Research Alert

ABSTRACT
News — Lineage restriction, the biological phenomenon whereby developing cells progressively lose fate potency for all but their adopted lineages, is foundational to multicellular lifeforms as it secures the functional identities of the myriad cell types in the body. The mechanisms of lineage restriction remain enigmatic. We previously defined occlusion as a mode of gene silencing wherein affected genes lack the transcriptional potency to be activated by their cognate transcription factors (TFs). Here, we present a comprehensive mechanistic basis of lineage restriction as driven by gene occlusion.

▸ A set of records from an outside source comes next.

Lemma runSelectedSuite_keeps suite url : keeps I (runSelectedSuite drv suite url).
Proof.
  destruct suite; simpl.
  - apply runBasicTests_keeps.
  - apply keeps_push_result.
  - apply runFormTests_keeps.
  - apply runNavigationTests_keeps.
  - apply runResponsiveTests_keeps.
  - apply keeps_bind; [apply runBasicTests_keeps | intro].
    apply keeps_bind; [apply runNavigationTests_keeps | intro].
    apply keeps_bind; [apply runFormTests_keeps | intro].
    apply runResponsiveTests_keeps.
Qed.

End Settled.

(** *** Accessibility findings *)

Lemma runFormTests_labels I url s :
  settled drv I two_alts_one_label ->
  I (world s) ->
  exists before labels,
    issues (snd (runFormTests drv url s)) = (issues s ++ before ++ [labels])%list
    /\ missing_label_issue labels.
Proof.
  intros Hs Hi. pose proof Hs as (Hev & _).
  destruct (Hev _ Hi) as (d1 & w1 & He1 & _ & Hi1).
  destruct (Hev _ Hi1) as (d2 & w2 & He2 & (_ & Hres & Hlab) & _).
  destruct (accessibilityIssues_length d2 Hres) as (l & Hacc & Hlen).
  rewrite Hlab in Hlen.
  destruct l as [|x [|y l]]; simpl in Hlen; try discriminate Hlen.
  unfold runFormTests. unfold_monad. rewrite He1. cbn [fst snd world].
  destruct (Nat.ltb 0 _); cbn [fst snd world calls browser qaResults issues flowResult];
    rewrite He2; cbn [fst snd world calls browser qaResults issues flowResult];
    rewrite Hacc;
    cbn [List.length Nat.ltb Nat.leb fst snd world calls browser qaResults issues
         flowResult].
  - eexists [_], _. rewrite <- app_assoc. split; [reflexivity|]. repeat split.
  - eexists [], _. split; [reflexivity|]. repeat split.
Qed.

Specifically, we show that genes can become occluded simply by the default action of chromatinization in the absence of TF binding, that naive pluripotent stem cells establish full developmental potency via their capacity to erase occlusion, that primed pluripotent cells shut down this deocclusion ability in preparation for differentiation, that differentiating cells become increasingly restricted in their fate potency by the irreversible occlusion of lineage-inappropriate genes, and that stem cells employ placeholder factors (PFs) to protect silent genes needed for later activation from premature occlusion. Collectively, these mechanisms drive lineage restriction whereby the transcriptionally potent portion of the genome shrinks progressively during differentiation, rendering the fate potency of developing cells to also dwindle progressively.